**Aim of the task:** Please take the records that follow and repeat exactly the lines starting with the line with "(* ===== verification/Server.v ===== *)" and going on through the line with "(** What is".

Dataset entries:
########################################

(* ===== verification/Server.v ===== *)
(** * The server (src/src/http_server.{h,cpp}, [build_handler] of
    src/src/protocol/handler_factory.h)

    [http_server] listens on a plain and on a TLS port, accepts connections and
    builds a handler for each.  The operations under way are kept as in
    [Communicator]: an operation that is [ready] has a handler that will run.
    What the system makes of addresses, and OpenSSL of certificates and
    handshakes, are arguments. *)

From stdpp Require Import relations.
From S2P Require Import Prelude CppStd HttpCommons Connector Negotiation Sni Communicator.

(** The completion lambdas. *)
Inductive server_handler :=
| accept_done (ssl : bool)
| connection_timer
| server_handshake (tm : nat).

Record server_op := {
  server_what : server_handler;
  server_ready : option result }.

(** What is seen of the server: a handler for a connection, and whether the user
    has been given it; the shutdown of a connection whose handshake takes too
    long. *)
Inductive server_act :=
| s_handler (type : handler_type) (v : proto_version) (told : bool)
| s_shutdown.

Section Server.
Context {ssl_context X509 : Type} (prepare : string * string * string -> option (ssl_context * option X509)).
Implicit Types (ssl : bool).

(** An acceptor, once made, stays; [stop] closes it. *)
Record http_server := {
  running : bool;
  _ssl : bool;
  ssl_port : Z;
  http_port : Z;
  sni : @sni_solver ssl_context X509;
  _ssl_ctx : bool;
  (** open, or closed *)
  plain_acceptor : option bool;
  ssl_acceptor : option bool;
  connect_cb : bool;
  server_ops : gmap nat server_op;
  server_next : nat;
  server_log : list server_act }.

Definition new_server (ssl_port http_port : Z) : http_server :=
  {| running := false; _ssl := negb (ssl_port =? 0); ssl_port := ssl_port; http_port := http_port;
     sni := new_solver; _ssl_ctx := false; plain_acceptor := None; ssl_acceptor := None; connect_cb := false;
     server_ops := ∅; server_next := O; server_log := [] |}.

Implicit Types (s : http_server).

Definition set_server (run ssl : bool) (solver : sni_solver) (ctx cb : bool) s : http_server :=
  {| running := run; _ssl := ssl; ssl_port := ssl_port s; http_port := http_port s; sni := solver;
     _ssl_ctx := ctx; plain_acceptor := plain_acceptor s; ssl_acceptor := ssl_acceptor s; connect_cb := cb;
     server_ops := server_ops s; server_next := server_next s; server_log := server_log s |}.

########################################

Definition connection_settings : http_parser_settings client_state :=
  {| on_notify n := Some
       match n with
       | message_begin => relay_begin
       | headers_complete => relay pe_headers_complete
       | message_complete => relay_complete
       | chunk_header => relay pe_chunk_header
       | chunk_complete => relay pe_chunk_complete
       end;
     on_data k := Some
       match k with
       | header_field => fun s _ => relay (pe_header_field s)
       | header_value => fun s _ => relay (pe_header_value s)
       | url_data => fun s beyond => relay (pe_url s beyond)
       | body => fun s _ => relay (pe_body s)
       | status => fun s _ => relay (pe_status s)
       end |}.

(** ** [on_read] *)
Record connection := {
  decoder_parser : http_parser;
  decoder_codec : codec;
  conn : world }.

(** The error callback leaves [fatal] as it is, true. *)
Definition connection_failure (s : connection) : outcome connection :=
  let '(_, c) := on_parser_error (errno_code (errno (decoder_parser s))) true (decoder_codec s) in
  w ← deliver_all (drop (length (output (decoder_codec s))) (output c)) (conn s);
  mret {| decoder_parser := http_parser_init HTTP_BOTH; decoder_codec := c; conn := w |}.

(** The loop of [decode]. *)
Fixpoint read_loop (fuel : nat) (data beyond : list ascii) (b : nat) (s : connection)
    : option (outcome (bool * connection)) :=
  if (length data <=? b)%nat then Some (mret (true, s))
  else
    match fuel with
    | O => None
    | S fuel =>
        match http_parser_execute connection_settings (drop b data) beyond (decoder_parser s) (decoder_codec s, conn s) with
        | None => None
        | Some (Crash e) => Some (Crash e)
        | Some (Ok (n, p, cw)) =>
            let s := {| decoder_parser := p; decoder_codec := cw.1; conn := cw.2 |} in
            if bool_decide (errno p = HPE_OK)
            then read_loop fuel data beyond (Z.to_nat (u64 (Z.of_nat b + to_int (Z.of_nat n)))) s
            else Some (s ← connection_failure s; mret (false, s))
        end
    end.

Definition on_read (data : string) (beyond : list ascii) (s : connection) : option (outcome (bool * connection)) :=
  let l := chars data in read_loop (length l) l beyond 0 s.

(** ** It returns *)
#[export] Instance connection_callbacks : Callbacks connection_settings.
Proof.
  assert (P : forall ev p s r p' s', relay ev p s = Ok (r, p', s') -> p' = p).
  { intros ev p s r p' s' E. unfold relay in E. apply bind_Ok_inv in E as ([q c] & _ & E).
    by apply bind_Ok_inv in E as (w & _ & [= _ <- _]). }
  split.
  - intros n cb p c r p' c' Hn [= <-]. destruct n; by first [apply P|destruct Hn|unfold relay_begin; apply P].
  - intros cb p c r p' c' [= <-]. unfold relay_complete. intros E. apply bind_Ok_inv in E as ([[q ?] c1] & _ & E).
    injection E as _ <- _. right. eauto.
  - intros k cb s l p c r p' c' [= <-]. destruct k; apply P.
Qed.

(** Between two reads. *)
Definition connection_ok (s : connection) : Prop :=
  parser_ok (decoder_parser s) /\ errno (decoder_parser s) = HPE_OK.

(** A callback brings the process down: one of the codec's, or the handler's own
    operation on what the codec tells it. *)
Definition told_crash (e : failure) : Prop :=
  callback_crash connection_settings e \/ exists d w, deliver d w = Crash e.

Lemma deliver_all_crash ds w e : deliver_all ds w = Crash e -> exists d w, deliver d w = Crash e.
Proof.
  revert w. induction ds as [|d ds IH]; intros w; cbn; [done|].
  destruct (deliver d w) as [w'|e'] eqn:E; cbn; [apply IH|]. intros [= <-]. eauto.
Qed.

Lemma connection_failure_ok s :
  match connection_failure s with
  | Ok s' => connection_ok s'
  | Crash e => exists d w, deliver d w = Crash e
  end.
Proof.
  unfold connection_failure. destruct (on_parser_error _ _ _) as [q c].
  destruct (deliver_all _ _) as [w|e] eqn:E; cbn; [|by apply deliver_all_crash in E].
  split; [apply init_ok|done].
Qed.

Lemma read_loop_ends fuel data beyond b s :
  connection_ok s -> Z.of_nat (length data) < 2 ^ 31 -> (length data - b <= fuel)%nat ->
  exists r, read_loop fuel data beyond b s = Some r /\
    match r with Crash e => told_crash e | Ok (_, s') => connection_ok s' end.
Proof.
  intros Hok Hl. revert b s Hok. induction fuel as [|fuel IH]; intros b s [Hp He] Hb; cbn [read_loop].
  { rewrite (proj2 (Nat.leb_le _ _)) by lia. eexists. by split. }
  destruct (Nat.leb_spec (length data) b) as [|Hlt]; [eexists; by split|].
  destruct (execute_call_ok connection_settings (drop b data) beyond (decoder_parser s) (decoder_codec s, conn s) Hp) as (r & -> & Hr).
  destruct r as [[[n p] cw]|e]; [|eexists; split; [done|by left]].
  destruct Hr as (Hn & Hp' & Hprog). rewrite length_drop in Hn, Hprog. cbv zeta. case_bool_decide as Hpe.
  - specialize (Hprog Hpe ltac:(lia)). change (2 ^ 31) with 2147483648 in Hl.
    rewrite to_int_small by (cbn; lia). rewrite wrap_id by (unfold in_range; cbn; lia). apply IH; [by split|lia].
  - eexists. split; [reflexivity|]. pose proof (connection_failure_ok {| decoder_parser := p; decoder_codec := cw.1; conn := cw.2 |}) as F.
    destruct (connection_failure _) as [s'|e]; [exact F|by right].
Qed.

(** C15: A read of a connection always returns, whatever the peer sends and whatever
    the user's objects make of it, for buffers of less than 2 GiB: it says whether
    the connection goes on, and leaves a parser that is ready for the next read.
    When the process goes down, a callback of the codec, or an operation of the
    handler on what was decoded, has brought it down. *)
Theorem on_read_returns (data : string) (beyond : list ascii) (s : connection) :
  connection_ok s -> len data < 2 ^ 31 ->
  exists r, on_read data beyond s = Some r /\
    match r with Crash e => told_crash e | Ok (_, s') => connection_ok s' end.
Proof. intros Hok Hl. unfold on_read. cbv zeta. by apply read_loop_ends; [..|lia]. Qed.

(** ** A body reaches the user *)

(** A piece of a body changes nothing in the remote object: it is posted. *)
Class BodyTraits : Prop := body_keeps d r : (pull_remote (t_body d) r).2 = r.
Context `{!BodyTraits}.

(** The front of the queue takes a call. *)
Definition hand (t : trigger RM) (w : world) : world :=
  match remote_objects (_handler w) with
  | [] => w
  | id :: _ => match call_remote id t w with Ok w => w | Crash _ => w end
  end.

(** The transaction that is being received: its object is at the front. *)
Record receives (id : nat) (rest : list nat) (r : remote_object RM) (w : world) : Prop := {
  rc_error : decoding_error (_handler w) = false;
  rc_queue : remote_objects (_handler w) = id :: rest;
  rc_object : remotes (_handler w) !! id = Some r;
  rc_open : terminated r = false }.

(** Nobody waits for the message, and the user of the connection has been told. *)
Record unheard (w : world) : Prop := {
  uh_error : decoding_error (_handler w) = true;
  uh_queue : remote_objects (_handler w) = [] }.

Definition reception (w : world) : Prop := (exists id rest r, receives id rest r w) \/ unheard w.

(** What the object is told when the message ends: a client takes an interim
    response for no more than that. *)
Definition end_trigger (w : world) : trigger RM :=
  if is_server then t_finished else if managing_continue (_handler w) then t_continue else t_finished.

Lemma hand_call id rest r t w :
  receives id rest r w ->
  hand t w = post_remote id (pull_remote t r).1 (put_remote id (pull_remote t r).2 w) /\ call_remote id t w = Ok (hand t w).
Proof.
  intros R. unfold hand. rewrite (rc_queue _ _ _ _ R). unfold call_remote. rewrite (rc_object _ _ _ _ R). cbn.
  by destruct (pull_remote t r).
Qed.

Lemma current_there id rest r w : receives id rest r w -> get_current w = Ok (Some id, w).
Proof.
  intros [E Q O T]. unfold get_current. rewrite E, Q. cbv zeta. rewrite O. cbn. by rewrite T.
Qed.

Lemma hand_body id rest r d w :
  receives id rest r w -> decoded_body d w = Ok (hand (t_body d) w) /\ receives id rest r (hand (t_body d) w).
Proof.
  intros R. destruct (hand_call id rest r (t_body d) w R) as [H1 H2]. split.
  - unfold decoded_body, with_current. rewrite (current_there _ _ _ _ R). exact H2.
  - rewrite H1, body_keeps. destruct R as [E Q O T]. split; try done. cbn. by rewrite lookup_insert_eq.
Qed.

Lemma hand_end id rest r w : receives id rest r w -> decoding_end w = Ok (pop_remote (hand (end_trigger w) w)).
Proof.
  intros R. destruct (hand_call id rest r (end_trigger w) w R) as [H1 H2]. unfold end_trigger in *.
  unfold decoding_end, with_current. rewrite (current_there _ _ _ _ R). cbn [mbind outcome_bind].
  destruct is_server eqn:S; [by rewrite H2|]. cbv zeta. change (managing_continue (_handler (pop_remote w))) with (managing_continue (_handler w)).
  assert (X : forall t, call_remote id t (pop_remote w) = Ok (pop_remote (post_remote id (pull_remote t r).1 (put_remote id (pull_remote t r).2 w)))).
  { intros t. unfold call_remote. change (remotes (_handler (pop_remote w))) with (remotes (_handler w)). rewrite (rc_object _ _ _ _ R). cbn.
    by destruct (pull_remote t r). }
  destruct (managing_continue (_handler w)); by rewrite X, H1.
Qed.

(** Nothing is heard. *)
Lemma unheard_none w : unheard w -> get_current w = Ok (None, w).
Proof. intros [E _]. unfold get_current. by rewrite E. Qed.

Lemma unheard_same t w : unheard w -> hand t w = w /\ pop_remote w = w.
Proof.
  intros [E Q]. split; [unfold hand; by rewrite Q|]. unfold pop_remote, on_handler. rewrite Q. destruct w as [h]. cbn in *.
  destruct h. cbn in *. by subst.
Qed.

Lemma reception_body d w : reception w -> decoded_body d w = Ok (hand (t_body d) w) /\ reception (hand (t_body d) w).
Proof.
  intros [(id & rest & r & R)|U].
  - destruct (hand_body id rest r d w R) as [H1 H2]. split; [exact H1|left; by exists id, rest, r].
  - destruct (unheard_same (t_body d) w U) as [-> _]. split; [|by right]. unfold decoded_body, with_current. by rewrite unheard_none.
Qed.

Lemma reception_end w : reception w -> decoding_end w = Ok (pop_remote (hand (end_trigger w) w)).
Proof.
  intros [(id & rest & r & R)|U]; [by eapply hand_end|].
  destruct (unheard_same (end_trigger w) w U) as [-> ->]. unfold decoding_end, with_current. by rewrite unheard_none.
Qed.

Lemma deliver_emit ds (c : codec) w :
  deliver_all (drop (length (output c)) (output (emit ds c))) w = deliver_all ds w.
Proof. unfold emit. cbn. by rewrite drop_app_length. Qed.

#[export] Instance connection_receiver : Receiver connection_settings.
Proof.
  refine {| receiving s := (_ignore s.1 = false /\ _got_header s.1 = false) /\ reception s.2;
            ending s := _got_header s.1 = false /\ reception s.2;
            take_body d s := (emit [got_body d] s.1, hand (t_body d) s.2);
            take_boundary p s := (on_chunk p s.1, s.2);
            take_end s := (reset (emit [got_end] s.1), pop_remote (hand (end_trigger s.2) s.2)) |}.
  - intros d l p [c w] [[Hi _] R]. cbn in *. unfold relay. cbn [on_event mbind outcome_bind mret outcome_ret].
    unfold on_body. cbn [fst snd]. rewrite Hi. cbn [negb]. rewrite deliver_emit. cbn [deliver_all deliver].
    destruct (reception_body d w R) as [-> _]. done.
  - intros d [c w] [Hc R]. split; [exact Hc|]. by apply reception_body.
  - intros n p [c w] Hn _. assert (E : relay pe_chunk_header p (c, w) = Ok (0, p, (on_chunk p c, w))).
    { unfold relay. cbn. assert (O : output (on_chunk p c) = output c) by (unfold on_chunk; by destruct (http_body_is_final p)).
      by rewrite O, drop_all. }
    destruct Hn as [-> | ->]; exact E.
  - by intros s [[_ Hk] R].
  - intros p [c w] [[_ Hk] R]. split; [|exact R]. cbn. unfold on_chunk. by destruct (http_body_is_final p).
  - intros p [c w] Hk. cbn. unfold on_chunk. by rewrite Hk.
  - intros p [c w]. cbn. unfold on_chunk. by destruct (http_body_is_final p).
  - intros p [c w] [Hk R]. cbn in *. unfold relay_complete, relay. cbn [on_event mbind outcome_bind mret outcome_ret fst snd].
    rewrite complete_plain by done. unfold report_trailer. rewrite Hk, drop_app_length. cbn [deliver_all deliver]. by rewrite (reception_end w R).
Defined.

########################################

**Output for this task:**
(* ===== verification/Server.v ===== *)
(** * The server (src/src/http_server.{h,cpp}, [build_handler] of
    src/src/protocol/handler_factory.h)

    [http_server] listens on a plain and on a TLS port, accepts connections and
    builds a handler for each.  The operations under way are kept as in
    [Communicator]: an operation that is [ready] has a handler that will run.
    What the system makes of addresses, and OpenSSL of certificates and
    handshakes, are arguments. *)

From stdpp Require Import relations.
From S2P Require Import Prelude CppStd HttpCommons Connector Negotiation Sni Communicator.

(** The completion lambdas. *)
Inductive server_handler :=
| accept_done (ssl : bool)
| connection_timer
| server_handshake (tm : nat).

Record server_op := {
  server_what : server_handler;
  server_ready : option result }.

(** What is seen of the server: a handler for a connection, and whether the user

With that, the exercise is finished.